The financial crisis has taken center stage in business school classrooms around the world. Rightfully so, says the finance chair at one of Germany’s leading business schools.
How is the financial crisis affecting the way you teach finance?
One positive thing about the things that are going on right now is that we can learn a lot from them. You can empirically analyze how markets react in extreme scenarios. This is something you find in our lectures. Our lectures are focused on recent developments anyway, but this year we are teaching a lot about the financial crisis.
Of course, we also have conferences where we invite academics, as well as professionals. One example was the Campus for Finance New Year Conference recently where we had a lot of CFOs and CEOs here, one Nobel laureate, and a lot of professors. We were talking for three entire days about the financial crisis – what the reasons for it are and what can be improved in the future in order to avoid these developments that we have right now.
Is anything changing in the students?
What we do see is that the behavior of employment changes. The most popular employers have been investment banks and consulting companies. The popularity of banks as possible employers was low in late 2008. This year, things seem to turn back again. It is also partly because many of our students are interested in jobs that are related to social responsibility. Some of them are even doing a kind of social year. That is something that we did not have to such an extent in the last nine years that I’ve been here. My feeling is that values are changing among the students.
Even among the students that work in the banking and finance sector?
Exactly. There are definitely less that go into the financial sector, and that has to do with the fact that there are not as many jobs as in years past. But I also have the feeling that the minds of the students have changed.
Everyone I know in the sector is thinking about the business model, and it’s quite obvious that the business model of the past will not be applicable to the business model of the future. It is quite obvious that there have been mistakes made, and my impression is that the finance sector has not exactly found it’s place in the future, but many people are thinking about it.
You are also the academic director of the Master of Law and Business (MLB) program with Bucerius Law School in Hamburg. Why would someone do this program instead of an MBA?
Well, the basic concept is that there are a lot of issues in the economy and the business world where you need expertise in both fields – business and law. Think about the regulation and the problems we are having because of the financial crisis. This has to do a lot with regulation of the banking sector, of mergers and acquisitions, and in those kinds of transactions, there are always business people involved as well as lawyers.
Our feeling is that legal people don’t understand very much about business, and business people don’t understand very much about law. This program allows them both the business people and lawyers to understand the other side better, to have added value. We also offer lectures on the same topic from two perspectives. We encourage our law and business professors to interact with each other, and basically to have connections between the courses so that the students become aware of the different views – the business and the law.
Is this something that employers were demanding?

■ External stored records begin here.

(* ===== verification/Collector.v ===== *)
(** * Traffic statistics (pkg/stats/collector.go)

    The ring of ten-second buckets with its index, the lists of host hits, and
    the buffered channels of the log subscribers.  Methods run under the
    collector's mutex, one at a time. *)

From S2P Require Import Prelude GoStrings GoTime GoNet GoHTTP UserTable RateLimit Dns Config Proxy.

Open Scope list_scope.

Definition stats_window : Z := time.Hour.
Definition bucketWidth : Z := 10 * time.Second.
Definition maxBuckets : nat := 360.
Definition subBufSize : nat := 64.

Record hostHit := mkHit { hit_host : string; hit_ts : Z }.

Record TrafficBucket := mkBucket { tb_Time : Z; tb_Requests : Z; tb_BytesRead : Z; tb_BytesWritten : Z }.

Definition zero_bucket : TrafficBucket := mkBucket 0 0 0 0.

Record Collector := mkCollector {
  hostHits : list hostHit;
  dnsBlocks : list hostHit;
  buckets : list TrafficBucket;
  bucketIdx : nat;
  logSubs : gmap nat (list Entry);
}.

Definition NewCollector : Collector := mkCollector [] [] (replicate maxBuckets zero_bucket) 0 ∅.

Definition set_hits (c : Collector) (h d : list hostHit) : Collector := mkCollector h d (buckets c) (bucketIdx c) (logSubs c).
Definition set_ring (c : Collector) (b : list TrafficBucket) (i : nat) : Collector :=
  mkCollector (hostHits c) (dnsBlocks c) b i (logSubs c).
Definition set_subs (c : Collector) (s : gmap nat (list Entry)) : Collector :=
  mkCollector (hostHits c) (dnsBlocks c) (buckets c) (bucketIdx c) s.

Definition hostOnly (hostport : string) : string :=
  match net.SplitHostPort hostport with Some (host, _) => host | None => hostport end.

(** The start of the bucket an instant falls into, in Unix seconds. *)
Definition bucket_time (t : Z) : Z := time.Unix (time.Truncate t bucketWidth).

(** The shared shape of [recordTraffic] and [AddLiveBytes]: add to the current
    bucket, open a new one, or drop what is older than the current bucket. *)
Definition add_traffic (bt requests br bw : Z) (c : Collector) : Collector :=
  let cur := default zero_bucket (buckets c !! bucketIdx c) in
  if tb_Time cur =? bt then
    set_ring c (<[bucketIdx c := mkBucket (tb_Time cur) (wrap64 (tb_Requests cur + requests)) (wrap64 (tb_BytesRead cur + br))
                                   (wrap64 (tb_BytesWritten cur + bw))]> (buckets c)) (bucketIdx c)
  else if (tb_Time cur =? 0) || (tb_Time cur <? bt) then
    let idx := ((bucketIdx c + 1) mod maxBuckets)%nat in
    set_ring c (<[idx := mkBucket bt requests br bw]> (buckets c)) idx
  else c.

Definition recordTraffic (e : Entry) (c : Collector) : Collector :=
  add_traffic (bucket_time (e_Timestamp e)) 1 (e_BytesRead e) (e_BytesWritten e) c.

Definition AddLiveBytes (read written now : Z) (c : Collector) : Collector :=
  add_traffic (bucket_time now) 0 read written c.

(** A send that gives up when the buffer is full. *)
Definition offer (e : Entry) (queue : list Entry) : list Entry :=
  if (length queue <? subBufSize)%nat then queue ++ [e] else queue.

Definition Observe (e : Entry) (c : Collector) : Collector :=
  let hit := mkHit (hostOnly (e_Host e)) (e_Timestamp e) in
  let hosts := if (e_Status e <? 400) && negb (e_Host e =? "")%string then hostHits c ++ [hit] else hostHits c in
  let blocks := if (e_Event e =? "dns-block")%string then dnsBlocks c ++ [hit] else dnsBlocks c in
  let c := recordTraffic e (set_hits c hosts blocks) in
  set_subs c (fmap (offer e) (logSubs c)).

Definition Subscribe (ch : nat) (c : Collector) : Collector := set_subs c (<[ch := []]> (logSubs c)).
Definition Unsubscribe (ch : nat) (c : Collector) : Collector := set_subs c (delete ch (logSubs c)).

Definition compactHits (cutoff : Z) (hits : list hostHit) : list hostHit := filter (fun h => cutoff < hit_ts h) hits.

Definition compact (now : Z) (c : Collector) : Collector :=
  let cutoff := time.Add now (- stats_window) in
  set_hits c (compactHits cutoff (hostHits c)) (compactHits cutoff (dnsBlocks c)).

(** The counting loop of [TopHosts] and [TopBlocked]. *)
Definition count_hits (cutoff : Z) (hits : list hostHit) : gmap string Z :=
  foldl (fun m h => if cutoff <? hit_ts h then <[hit_host h := default 0 (m !! hit_host h) + 1]> m else m) ∅ hits.

Definition count_ge (a b : string * Z) : Prop := snd b <= snd a.

#[global] Instance count_ge_dec : RelDecision count_ge.
Proof. intros a b. unfold count_ge. apply _. Defined.

(** Go ranges over a map in no fixed order and [sort.Slice] is not stable, so ties
    come out in any order: what the standard library's two calls produce together
    is some arrangement of the entries by falling count. *)
Class MapSort := {
  sorted_entries : gmap string Z -> list (string * Z);
  sorted_entries_perm counts : sorted_entries counts ≡ₚ map_to_list counts;
  sorted_entries_sorted counts : StronglySorted count_ge (sorted_entries counts);
}.

#[global] Instance count_ge_trans : Transitive count_ge.
Proof. intros a b c. unfold count_ge. lia. Qed.

#[global] Instance count_ge_total : Total count_ge.
Proof. intros a b. unfold count_ge. lia. Qed.

(** The arrangement a stable sort over the map's own order gives. *)
#[global] Instance stable_map_sort : MapSort := {|
  sorted_entries counts := merge_sort count_ge (map_to_list counts);
  sorted_entries_perm counts := merge_sort_Permutation count_ge (map_to_list counts);
  sorted_entries_sorted counts := StronglySorted_merge_sort count_ge (map_to_list counts);
|}.

Section top.
Context {sorting : MapSort}.

Definition topN (counts : gmap string Z) (n : nat) : list (string * Z) := take n (sorted_entries counts).

Definition TopHosts (n : nat) (now : Z) (c : Collector) : list (string * Z) :=
  topN (count_hits (time.Add now (- stats_window)) (hostHits c)) n.

Definition TopBlocked (n : nat) (now : Z) (c : Collector) : list (string * Z) :=
  topN (count_hits (time.Add now (- stats_window)) (dnsBlocks c)) n.
End top.

(** [Traffic]: the ring from the oldest slot on, without unused slots. *)
Definition ring_slot (c : Collector) (i : nat) : TrafficBucket :=
  default zero_bucket (buckets c !! ((bucketIdx c + 1 + i) mod maxBuckets)%nat).

Definition Traffic (count : nat) (c : Collector) : list TrafficBucket :=
  let count := Nat.min count maxBuckets in
  let result := filter (fun b => 0 < tb_Time b) (map (ring_slot c) (seq 0 maxBuckets)) in
  if (count <? length result)%nat then drop (length result - count) result else result.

Well, we’ve already had two classes that have graduated, and all of those students have been quite successfully placed in law firms, industrial firms, and banks. One integral part of the program is an internship. It was not too complicated, even though the program was brand new and nobody knew about it to place them for those six weeks in those companies as well as the law firms. There is obviously demand for our graduates, and that shows that our concept seems to be interesting to the business world.